Quello che si attendeva era un vero e proprio uragano. Si temeva che gli oggetti sollevati dalla forza del vento potessero rompere i vetri e devastare le abitazioni. «Non uscite, non mettete il naso fuori di casa nemmeno per curiosare» diceva un intrattenitore pomeridiano in tv.
Certo, non ci sarebbe stato un bello spettacolo, solo un vortice scuro che avanzava portando con sé correnti d’aria violente e micidiali, quello che si era visto tante volte in televisione e che veniva filmato dai cacciatori di tornados.
Aldo non aveva mai visto un uragano tropicale e non capiva perché dovesse arrivarne uno proprio nella sua città.

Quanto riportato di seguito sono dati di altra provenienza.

(* ===== verification/TableModify.v ===== *)
(** Unique queries and [modify] of a table, against the map of rows. *)
From S2P Require Import Prelude Kope KopeSpec Table TableSpec TableRefine.

Section Modify.
Context {R : Type} (T : Schema R).
Context (Marshal : R → option bytes) (Unmarshal : bytes → option R).
Context (MarshalIndex : string → option value → option value → option bytes).
Context (UnmarshalIndex : string → bytes → option (option value * option value)).
Context (ty : Column R → ktype) (types : Z → list ktype).
Context {OK : SchemaOk T Marshal Unmarshal MarshalIndex UnmarshalIndex ty types}.
Notation slots := (slots T).
Notation slot_values := (slot_values T).
Notation slot_data := (slot_data T Marshal MarshalIndex).
Notation slot_key := (slot_key T).
Notation keysOf := (keysOf T).
Notation entries := (entries T Marshal MarshalIndex).
Notation goRow := (goRow T Marshal MarshalIndex ty).
Notation indexSet := (indexSet T).
Notation Rep := (Rep T Marshal MarshalIndex ty types).
Notation mainKey := (mainKey T ty).
Notation UniQuery := (UniQuery UnmarshalIndex).
Notation mdField := (mdField T Unmarshal MarshalIndex UnmarshalIndex).
Notation handleFieldMd := (handleFieldMd T Unmarshal MarshalIndex UnmarshalIndex).

(** * Unique queries *)

Section State.
Context (rows : gmap bytes R) (db : KV) (HR : Rep rows db).
(* ===== verification/TableWalk.v ===== *)
(** Walks over a sort table visit the rows of a range in the order of the column, and
    of the main key where the column ties. *)
From S2P Require Import Prelude Kope KopeSpec Table TableSpec TableRefine TableModify.

(** * The order of keys *)

Lemma bcmp_trans a b c : bcmp a b ≠ Gt → bcmp b c ≠ Gt → bcmp a c ≠ Gt.
Proof.
  revert b c. induction a as [|x a IH]; intros [|y b] [|z c]; try done. rewrite !bcmp_cons.
  destruct (x ?= y) eqn:E1; try done; destruct (y ?= z) eqn:E2; try done; simpl.
  - apply Z.compare_eq in E1 as ->, E2 as ->. rewrite Z.compare_refl. simpl. apply IH.
  - apply Z.compare_eq in E1 as ->. by rewrite E2.
  - apply Z.compare_eq in E2 as ->. by rewrite E1.
  - intros _ _. assert (x ?= z = Lt) as ->; [|done]. rewrite Z.compare_lt_iff in *. lia.
Qed.

#[global] Instance keyLe_trans : Transitive keyLe.
Proof. intros [x vx] [y vy] [z vz]. apply bcmp_trans. Qed.

#[global] Instance keyLe_total : Total keyLe.
Proof. intros [x vx] [y vy]. unfold keyLe. simpl. rewrite (bcmp_anti x y). destruct (bcmp x y); [left|left|right]; done. Qed.

(** Entries in key order without repeated keys are in strict order. *)
Definition keyLt (x y : bytes * bytes) : Prop := bcmp x.1 y.1 = Lt.

Lemma StronglySorted_strict l : StronglySorted keyLe l → NoDup l.*1 → StronglySorted keyLt l.
Proof.
  induction 1 as [|x l Hs IH Hx]; intros Hnd; [constructor|]. rewrite fmap_cons in Hnd. apply NoDup_cons in Hnd as [Hni Hnd].
  constructor; [by apply IH|]. rewrite Forall_forall in *. intros y Hy. specialize (Hx y Hy). unfold keyLe, keyLt in *.
  destruct (bcmp x.1 y.1) eqn:E; [|done|done]. exfalso. apply Hni, list_elem_of_fmap. exists y. split; [by apply bcmp_eq|done].
Qed.

Lemma Iterate_spec lo hi db : StronglySorted keyLt (Iterate lo hi false db) ∧
  ∀ k b, (k, b) ∈ Iterate lo hi false db ↔ db !! k = Some b ∧ inRange lo hi k = true.
Proof.
  unfold Iterate. set (l := filter _ (map_to_list db)). split.
  - apply StronglySorted_strict; [apply StronglySorted_merge_sort; apply _|].
    rewrite (merge_sort_Permutation keyLe l). unfold l. eapply sublist_NoDup; [apply (NoDup_fst_map_to_list db)|].
    apply fmap_sublist. apply sublist_filter.
  - intros k b. rewrite (merge_sort_Permutation keyLe l). unfold l. rewrite list_elem_of_filter, elem_of_map_to_list. simpl. tauto.
Qed.

Lemma Iterate_rev lo hi db : Iterate lo hi true db = reverse (Iterate lo hi false db).
Proof. done. Qed.

Lemma Forall2_choose {A B} (P : A → B → Prop) l : (∀ x, x ∈ l → ∃ y, P x y) → ∃ k, Forall2 P l k.
Proof.
  induction l as [|x l IH]; intros H; [exists []; constructor|]. destruct (H x ltac:(left)) as [y Hy].
  destruct IH as [k Hk]; [intros z Hz; apply H; by right|]. exists (y :: k). by constructor.
Qed.

Lemma StronglySorted_Forall2 {A B} (P : A → B → Prop) (RA : A → A → Prop) (RB : B → B → Prop) l k :
  (∀ x x' y y', P x y → P x' y' → RA x x' → RB y y') → Forall2 P l k → StronglySorted RA l → StronglySorted RB k.
Proof.
  intros HP HF. induction HF as [|x y l k Hxy HF IH]; intros Hs; [constructor|]. apply StronglySorted_inv in Hs as [Hs Hx].
  constructor; [by apply IH|]. clear IH Hs. induction HF as [|x' y' l k Hxy' HF IH]; [constructor|].
  apply Forall_cons in Hx as [Hx Hx']. constructor; [by apply (HP x x')|by apply IH].
Qed.

Lemma typeds_weaken vs ts ts' : typeds vs ts → typeds vs (ts ++ ts').
Proof. revert ts. induction vs as [|v vs IH]; intros [|t ts] H; try done. destruct H. split; [done|by apply IH]. Qed.

Section Walk.
Context {R : Type} (T : Schema R).
Context (Marshal : R → option bytes) (Unmarshal : bytes → option R).
Context (MarshalIndex : string → option value → option value → option bytes).
Context (UnmarshalIndex : string → bytes → option (option value * option value)).
Context (ty : Column R → ktype) (types : Z → list ktype).
Context {OK : SchemaOk T Marshal Unmarshal MarshalIndex UnmarshalIndex ty types}.
Notation slots := (slots T).
Notation slot_values := (slot_values T).
Notation slot_data := (slot_data T Marshal MarshalIndex).
Notation Rep := (Rep T Marshal MarshalIndex ty types).

(** A bound of a walk: part of a key, perhaps with placeholders behind. *)
Definition bound (p : Z) (vs : list value) : Prop := typeds vs (types p ++ [TBool; TBool]).

Lemma inRange_K p lo hi p' vs : u32p p → u32p p' → bound p lo → bound p hi → whole vs (types p') →
  inRange (K p lo) (K p hi) (K p' vs) = true ↔ p' = p ∧ lex vcmp lo vs ≠ Gt ∧ lex vcmp vs hi = Lt.
Proof.
  intros Hp Hp' Hlo Hhi (Hv & _). unfold inRange. destruct (decide (p' = p)) as [->|Hne].
  - apply (typeds_weaken _ _ [TBool; TBool]) in Hv.
    rewrite (K_cmp p lo vs _ Hp Hlo Hv), (K_cmp p vs hi _ Hp Hv Hhi).
    destruct (lex vcmp lo vs), (lex vcmp vs hi); split; try done; by intros (_ & ? & ?).
  - rewrite (K_cmp_ne p lo _ p' vs _ Hp Hp' Hlo Hv ltac:(done)), (K_cmp_ne p' vs _ p hi _ Hp' Hp Hv Hhi Hne).
    split; [|by intros [? _]]. rewrite (Z.compare_antisym p p'). destruct (p ?= p') eqn:E; done.
Qed.

(** A walk as calls on the rows. *)
Fixpoint walkRows {A} (c : Column R) (f : A → option value → option value → Z → A * bool) (rs : list R) (idx : Z) (a : A) : A :=
  match rs with
  | [] => a
  | r :: rs' =>
    let '(a', more) := f a (mainOf T r) (c_get c r) (wrap32 (idx + 1)) in
    if more then walkRows c f rs' (wrap32 (idx + 1)) a' else a'
  end.

Definition holds (s : Slot R) (kv : bytes * bytes) (r : R) : Prop :=
  ∃ vs, slot_values s r = Some vs ∧ kv.1 = K (slot_prefix s) vs ∧ whole vs (types (slot_prefix s)) ∧ slot_data s r = Some kv.2.

Lemma walk_rows {A} c p (f : A → option value → option value → Z → A * bool) l rs idx a :
  Forall2 (holds (SSort c p)) l rs → walk UnmarshalIndex c f l idx a = walkRows c f rs idx a.
Proof.
  intros H. revert idx a. induction H as [|[k b] r l rs (vs & _ & _ & _ & Hb) _ IH]; intros idx a; [done|]. cbn [walk walkRows].
  cbn [TableSpec.slot_data snd] in Hb. rewrite (so_index _ _ _ _ Hb). cbn [from_option]. unfold id.
  destruct (f a (mainOf T r) (c_get c r) (wrap32 (idx + 1))) as [a' []]; [apply IH|done].
Qed.

(** Order of rows by the values of a slot. *)
Definition rowLt (s : Slot R) (r r' : R) : Prop :=
  ∃ vs vs', slot_values s r = Some vs ∧ slot_values s r' = Some vs' ∧ lex vcmp vs vs' = Lt.

Lemma scan_exact rows db c p lo hi : Rep rows db → SSort c p ∈ slots → bound p lo → bound p hi →
  ∃ rs, Forall2 (holds (SSort c p)) (Iterate (K p lo) (K p hi) false db) rs ∧ StronglySorted (rowLt (SSort c p)) rs ∧
    ∀ r, r ∈ rs ↔ ∃ e vs, rows !! e = Some r ∧ slot_values (SSort c p) r = Some vs ∧ lex vcmp lo vs ≠ Gt ∧ lex vcmp vs hi = Lt.
Proof.
  intros HR Hs Hlo Hhi. pose proof (slot_u32 (SSort c p) Hs : u32p p) as Hp.
  destruct (Iterate_spec (K p lo) (K p hi) db) as [Hsort Hin]. set (l := Iterate _ _ _ db) in *.
  destruct (Forall2_choose (λ kv r, holds (SSort c p) kv r ∧ ∃ e vs, rows !! e = Some r ∧ slot_values (SSort c p) r = Some vs ∧
    lex vcmp lo vs ≠ Gt ∧ lex vcmp vs hi = Lt) l) as [rs Hrs].
  { intros [k b] Hkb. apply Hin in Hkb as [Hk Hrg]. destruct (rep_keyed _ _ _ _ _ _ _ HR k b Hk) as (p' & vs & Hp' & Hw & ->).
    apply inRange_K in Hrg as (-> & Hl & Hh); [|done..].
    apply (rep_slots _ _ _ _ _ _ _ HR (SSort c p) vs b Hs Hw) in Hk as (e & r & Hr & Hv & Hb). exists r. split; [by exists vs|].
    by exists e, vs. }
  exists rs. assert (Forall2 (holds (SSort c p)) l rs) as Hh by (eapply Forall2_impl; [exact Hrs|]; by intros ?? [? _]). split_and!; [done| |].
  - eapply StronglySorted_Forall2; [|exact Hh|exact Hsort].
    intros [k b] [k' b'] r r' (vs & Hv & Ek & (Hw & _) & _) (vs' & Hv' & Ek' & (Hw' & _) & _) Hlt. exists vs, vs'.
    split_and!; [done..|]. unfold keyLt in Hlt. cbn [fst slot_prefix] in *. subst k k'. by rewrite (K_cmp p vs vs' (types p)) in Hlt.
  - intros r. split.
    + intros (i & Hi)%list_elem_of_lookup. destruct (Forall2_lookup_r _ _ _ _ _ Hrs Hi) as (kv & _ & _ & H). exact H.
    + intros (e & vs & Hr & Hv & Hl & Hh'). destruct (rep_rows _ _ _ _ _ _ _ HR _ _ Hr) as (Hg & _).
      destruct (slot_data_some (SSort c p) r Hs Hg) as [b Hb]. pose proof (slot_whole _ _ _ Hs Hg Hv) as Hw.
      assert ((K p vs, b) ∈ l) as Hkb.
      { apply Hin. split; [|by apply inRange_K]. apply (rep_slots _ _ _ _ _ _ _ HR (SSort c p) vs b Hs Hw). by exists e, r. }
      apply list_elem_of_lookup in Hkb as (i & Hi). destruct (Forall2_lookup_l _ _ _ _ _ Hrs Hi) as (r2 & Hi2 & (vs2 & Hv2 & Ek & Hw2 & _) & (e2 & _ & Hr2 & _)).
      simpl in Ek. destruct (slot_inj (SSort c p) (SSort c p) vs vs2 Hs Hs Hw Hw2 Ek) as [_ <-].
      assert (e = e2) as <- by (by eapply (slot_unique T Marshal Unmarshal MarshalIndex UnmarshalIndex ty types rows db (SSort c p) vs _ _ r r2)).
      rewrite Hr in Hr2. injection Hr2 as <-. apply list_elem_of_lookup. eauto.
Qed.
(* ===== verification/TableOps.v ===== *)
(** Operations on a table, as steps on its map of rows. *)
From S2P Require Import Prelude Kope KopeSpec Table TableSpec TableRefine TableModify.

(** Creating, modifying and removing the row of a key through a new wrapper. *)
Inductive TableOp (R : Type) : Type :=
| OpCreate (k : value) (f : R → R)
| OpModify (k : value) (f : R → result R)
| OpRemove (k : value).
Arguments OpCreate {_} _ _.
Arguments OpModify {_} _ _.
Arguments OpRemove {_} _.

Section Ops.
Context {R : Type} (T : Schema R).
Context (Marshal : R → option bytes) (Unmarshal : bytes → option R).
Context (MarshalIndex : string → option value → option value → option bytes).
Context (UnmarshalIndex : string → bytes → option (option value * option value)).
Context (ty : Column R → ktype) (types : Z → list ktype).
Context {OK : SchemaOk T Marshal Unmarshal MarshalIndex UnmarshalIndex ty types}.
Notation slots := (slots T).
Notation slot_values := (slot_values T).
Notation goRow := (goRow T Marshal MarshalIndex ty).
Notation mainKey := (mainKey T ty).
Notation newRow := (newRow T).
Notation addable := (addable T).
Notation changeable := (changeable T).
Notation Rep := (Rep T Marshal MarshalIndex ty types).
Notation ownKey := (ownKey T types).

(** The error and the database afterwards; a panic of the modifier goes through. *)
Definition runOp (op : TableOp R) (db : KV) : result (option string * KV) :=
  match op with
  | OpCreate k f => let '(e, _, db') := create T Marshal Unmarshal MarshalIndex f (NewWrap k) db in Ok (e, db')
  | OpModify k f =>
    r ← modify T Marshal Unmarshal MarshalIndex UnmarshalIndex f (NewWrap k) db;
    let '(e, _, db') := r in Ok (e, db')
  | OpRemove k => let '(e, _, db') := remove T Unmarshal (NewWrap k) db in Ok (e, db')
  end.

(** What the operations do to the rows. *)
Inductive step (rows : gmap bytes R) : TableOp R → gmap bytes R → Prop :=
| step_create k f : addable rows k (newRow f (NewWrap k)) → step rows (OpCreate k f) (<[enc k := newRow f (NewWrap k)]> rows)
| step_modify k f r r' : rows !! enc k = Some r → f r = Ok r' → mainOf T r' = Some k → changeable rows k r' →
    step rows (OpModify k f) (<[enc k := r']> rows)
| step_remove k r : rows !! enc k = Some r → step rows (OpRemove k) (delete (enc k) rows).

(** What the callers guarantee: rows have values of the column types, a new row has its
    key and its unique columns, and a row that is removed is there. *)
Definition okOp (rows : gmap bytes R) (op : TableOp R) : Prop :=
  match op with
  | OpCreate k f => mainKey k ∧ goRow (newRow f (NewWrap k)) ∧ mainOf T (newRow f (NewWrap k)) = Some k ∧
      ∀ s, s ∈ uniSlots (t_uniques T) → is_Some (slot_values s (newRow f (NewWrap k)))
  | OpModify k f => mainKey k ∧ ∀ r r', rows !! enc k = Some r → f r = Ok r' → goRow r'
  | OpRemove k => mainKey k ∧ is_Some (rows !! enc k)
  end.

Lemma new_flagOk (k : value) (rows : gmap bytes R) : @flagOk R (NewWrap k) rows.
Proof. split_and!; [by left|done|done]. Qed.

(** The database follows the rows: a step of the rows is what a run without an error
    does, and a run with an error changes nothing. *)
Definition follows (rows : gmap bytes R) (op : TableOp R) (db : KV) : Prop :=
  match runOp op db with
  | Ok (None, db') => ∃ rows', step rows op rows' ∧ Rep rows' db' ∧ ∀ k, ¬ ownKey k → db' !! k = db !! k
  | Ok (Some _, db') => db' = db ∧ ∀ rows', ¬ step rows op rows'
  | Panic _ => ∀ rows', ¬ step rows op rows'
  end.

Lemma create_follows rows db k f : Rep rows db → okOp rows (OpCreate k f) → follows rows (OpCreate k f) db.
Proof.
  intros HR (Hk & Hg & Hm & Hu). unfold follows, runOp.
  pose proof (create_refines T Marshal Unmarshal MarshalIndex UnmarshalIndex ty types rows db f (NewWrap k) HR Hk (new_flagOk k rows) Hg Hm Hu) as H.
  destruct (create _ _ _ _ f (NewWrap k) db) as [[[e|] w'] db'].
  - destruct H as (Hna & -> & _). split; [done|]. intros rows' Hs. by inversion Hs.
  - destruct H as (Ha & -> & _). eexists. split; [by constructor|]. split; [by apply (Rep_insert T Marshal Unmarshal MarshalIndex UnmarshalIndex)|].
    intros k' Hk'. apply puts_notin. rewrite (entries_keys (ty := ty)) by done. intros Hin. apply Hk'. by eapply keysOf_own.
Qed.

Lemma modify_follows rows db k f : Rep rows db → okOp rows (OpModify k f) → follows rows (OpModify k f) db.
Proof.
  intros HR (Hk & Hg). unfold follows, runOp. destruct (rows !! enc k) as [r|] eqn:Hr.
  - pose proof (modify_refines T Marshal Unmarshal MarshalIndex UnmarshalIndex ty types rows db f (NewWrap k) r HR Hk
      (new_flagOk k rows) Hr (λ r', Hg r r' eq_refl)) as H.
    destruct (modify _ _ _ _ _ f (NewWrap k) db) as [[[[e|] w'] db']|e]; cbn [mbind result_bind].
    + destruct H as (_ & _ & r' & Hf & -> & Hno). split; [done|]. intros rows' Hs. inversion Hs as [|? ? r0 r1 Hr0 Hf0|]; subst.
      assert (r1 = r') as -> by congruence. by apply Hno.
    + destruct H as (_ & _ & r' & Hf & Hm & Hch & HR' & Hfr). exists (<[enc k := r']> rows). split; [by econstructor|done].
    + intros rows' Hs. inversion Hs; subst. congruence.
  - destruct (modify_absent T Marshal Unmarshal MarshalIndex UnmarshalIndex ty types rows db f (NewWrap k) HR Hk
      (new_flagOk k rows) Hr) as (e & w' & -> & _). cbn [mbind result_bind]. split; [done|]. intros rows' Hs. inversion Hs; subst. congruence.
Qed.

Lemma remove_follows rows db k : Rep rows db → okOp rows (OpRemove k) → follows rows (OpRemove k) db.
Proof.
  intros HR (Hk & [r Hr]). unfold follows, runOp.
  destruct (remove_refines T Marshal Unmarshal MarshalIndex UnmarshalIndex ty types rows db (NewWrap k) r HR Hk Hr) as (db' & -> & HR' & Hfr).
  eexists. split; [by econstructor|]. split; [done|]. intros k' Hk'. apply Hfr. intros Hin. apply Hk'.
  destruct (rep_rows _ _ _ _ _ _ _ HR _ _ Hr) as (Hg & _). by eapply keysOf_own.
Qed.

Lemma op_follows rows db op : Rep rows db → okOp rows op → follows rows op db.
Proof. destruct op; [apply create_follows|apply modify_follows|apply remove_follows]. Qed.
End Ops.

La luce elettrica per fortuna funzionava, ma quello che Aldo non si sarebbe mai aspettato di sentire fu lo stranissimo rumore di quella tempesta. Non si udiva il fischiare del vento, ma un muggito ansimante e una sorta di sciabordio d’acqua, qualcosa che diventava sempre più insistente e che pareva avvolgere il grattacielo da ogni parte.
Alla fine vinse la curiosità e Aldo sollevò la serranda del tinello. Quello che vide era completamente assurdo. Laggiù, dalle periferie, qualcosa stava arrivando dal cielo e stava per raggiungere le case di fronte: era una specie di marea con frange di schiuma sporca, simile a un’ondata di alghe e rifiuti, mescolati a un liquido grigiastro, come quello che si forma quando si lava un pavimento sporco. Fiocchi di nubi di detersivo, come se qualcuno avesse deciso di lavare il mondo.
«Vieni, vieni a vedere… È stranissimo!»
Iniziarono a suonare le sirene d’allarme. Tutti i cittadini avevano partecipato a un’esercitazione, nemmeno un mese prima. Un funzionario dei servizi di protezione aveva raccomandato ai cittadini, qualora avessero udito le sirene, di abbandonare immediatamente gli appartamenti e di raggiungere velocemente i rifugi predisposti in ogni palazzo in caso di catastrofe naturale.
«Guarda, guarda, mio Dio, ma quelli sono uomini!»
Pareva che sulle spire del vento uomini vestiti di scuro, con grosse valigie in mano, stessero per precipitare sulle case.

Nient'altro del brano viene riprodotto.